That's right, the enterprise software maker, run by computer scientists, engineers, and Ph.D.s (as in chairman "Dr." Jim Clark).
Sound ridiculous? Consider this: Netscape's market value stands at a mere $2.4 billion--less than half that of Yahoo ($5.3 billion), and nearly one-eighth that of AOL ($18.8 billion).
Yet Netscape's Web site, dubbed Netcenter, is one of the most visited domain names on the Web. According to Media Metrix, Netscape ranked third among all Web sites behind Yahoo and AOL, in terms of percent reach from home. It ranked ahead of Microsoft as well as Infoseek, the Internet directory that struck an alliance with Disney yesterday.
Measured by percent reach from work--potentially more profitable demographics--Netscape ranked second behind Yahoo and ahead of AOL.
This back-of-the-envelope analysis isn't meant to put Netscape "in play." Instead, it is meant to show that companies that still face serious financial and strategic problems can be repositioned 180 degrees, thanks to the "portal madness" that is sweeping the Internet industry--and perhaps benefit. After all, Wall Street always likes a "story" to go along with a stock.
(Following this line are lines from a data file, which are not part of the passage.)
(* ===== verification/Rlp.v ===== *)
(** Reading RLP: the values [fastrlp.Parser] gives back.

    The reader lives outside the repository.  A parsed value is a byte string or
    an array ([Type], [Raw], [Elems] and [Get] look at it), so it is an [item];
    the parser and the typed getters are the class [RlpReader].  [RlpLaws] is
    what the format documents: parsing what [MarshalTo] wrote gives the value
    back, and the getters read what the writer's calls wrote. *)
From S2P Require Import Prelude Types.

Inductive item :=
| IBytes (b : bytes)
| IArray (l : list item).

Class RlpReader := {
  (** [Parser.Parse]; [None] is an error. *)
  Parse : bytes → option item;
  (** [Value.Len] of a value under construction. *)
  rlp_Len : rlp → Z;
  GetUint64 : item → option Z;
  GetBigInt : item → option Z;
  GetBytes : item → option bytes;
  (** The bytes of the parser's input that a value was read from, which
      [Parser.Hash] digests. *)
  Raw : bytes → item → bytes;
  (** [GetBytes(dst, n)]: exactly [n] bytes; [GetHash] and [GetAddr] are it. *)
  GetBytesN : nat → item → option bytes;
}.

(** What a written value reads as: integers without leading zeros, and nothing
    for a null. *)
Fixpoint item_of (v : rlp) : item :=
  match v with
  | NewBytes b => IBytes b
  | NewUint n => IBytes (Bytes n)
  | NewBigInt None => IBytes []
  | NewBigInt (Some z) => IBytes (Bytes z)
  | NewNull => IBytes []
  | NewNullArray => IArray []
  | NewArray l => IArray (item_of <$> l)
  end.

(** The values within a value. *)
Inductive rlp_within : rlp → rlp → Prop :=
| within_refl v : rlp_within v v
| within_array v w l : w ∈ l → rlp_within v w → rlp_within v (NewArray l).

(** [Len] of a string. *)
Class RlpSize `{RlpReader} : Prop := {
  rlp_Len_NewBytes b : rlp_Len (NewBytes b) = Z.of_nat (length b);
}.

Class RlpLaws `{External} `{RlpReader} : Prop := {
  rlp_laws_size :: RlpSize;
  Parse_MarshalTo v : Parse (MarshalTo v) = Some (item_of v);
  MarshalTo_nonempty v : MarshalTo v ≠ [];
  GetUint64_IBytes b : Forall byte_range b → (length b ≤ 8)%nat → GetUint64 (IBytes b) = Some (SetBytes b);
  GetBigInt_Bytes z : 0 ≤ z → GetBigInt (IBytes (Bytes z)) = Some z;
  GetBytes_IBytes b : GetBytes (IBytes b) = Some b;
  Raw_MarshalTo v w : rlp_within w v → Raw (MarshalTo v) (item_of w) = MarshalTo w;
  GetBytesN_IBytes b : GetBytesN (length b) (IBytes b) = Some b;
}.

Lemma GetUint64_Bytes `{RlpLaws} n : is_u64 n → GetUint64 (IBytes (Bytes n)) = Some n.
Proof.
  intros Hn. unfold is_u64, M64 in Hn. rewrite GetUint64_IBytes; [|apply Bytes_range|apply Bytes_length; simpl; lia].
  by rewrite Bytes_value by lia.
Qed.

(** ** The format *)

(** The header of a string or an array of [n] bytes. *)
Definition rlp_header (short long : Z) (n : nat) : bytes :=
  if Z.of_nat n <? 56 then [short + Z.of_nat n]
  else let size := Bytes (Z.of_nat n) in (long + Z.of_nat (length size)) :: size.

(** The encoding the format documents. *)
Fixpoint rlp_encode (v : item) : bytes :=
  match v with
  | IBytes b =>
      match b with
      | [d] => if d <? 128 then b else rlp_header 0x80 0xB7 (length b) ++ b
      | _ => rlp_header 0x80 0xB7 (length b) ++ b
      end
  | IArray l =>
      let p := concat (map rlp_encode l) in rlp_header 0xC0 0xF7 (length p) ++ p
  end.

(** The bytes of the elements of an array. *)
Definition rlp_payload (l : list rlp) : bytes := concat (rlp_encode ∘ item_of <$> l).

(** What the writer documents, on values within 64 bits of size. *)
Class RlpFormat `{External} `{RlpReader} : Prop := {
  rlp_format_size :: RlpSize;
  MarshalTo_format v : Z.of_nat (length (rlp_encode (item_of v))) < 2 ^ 64 → MarshalTo v = rlp_encode (item_of v);
  rlp_Len_NewArray l : Z.of_nat (length (rlp_payload l)) ≤ rlp_Len (NewArray l);
}.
Here's the reality check, however: One reason that PC users wind up at Netscape's Web site is that it is the default site for its browser users. The company remains the dominant browser provider despite Microsoft's inroads. And as a recent New York Times/CBS poll pointed out, many PC users aren't that pro-active when it comes to customizing their computers.
In addition, Netscape faces myriad challenges: it is barely profitable (and still posting steep operating losses), it faces cutthroat competition from Microsoft and others in the enterprise software market, and its Web site--while growing--still accounts for the minority of total sales. The erosion of browser market share to Netscape poses another hurdle in expanding Web site traffic.
Despite these obstacles, Netscape continues to benefit from the Street's recent bullishness on "portal plays." The company's stock rose more than 10 percent yesterday alone to close at 27.9375--continuing a rebound from record low territory.
The brokerage firm Dain Rauscher Wessel yesterday raised Netscape to "buy-aggressive" from neutral. Most of the reason for the firm's bullishness focused on Netcenter. "We estimate that Netcenter will generate $125 million in revenues for fiscal 1998 and $198 million in fiscal 1999," Dain said.
Other analysts have "buy" recommendations on the stock for similar reasons, although they caution about risks in the enterprise software market.
Whether the runup in Netscape's stock will last remains to be seen. But it's a ride worth watching--if only to learn a lesson.
Netscape is optimistic about Netcenter. Users visits the Web site because they like the cool features, not because it's a default site, executives argue. The company has been adding features such as email and chat, and revenue growth is robust. "Netcenter revenues for the three months ended April 30, 1998 and March 31, 1997 were $31.1 million and $19.6 million, or 24.5% and 16.3% of total revenues, respectively," the company said in a recent regulatory filing.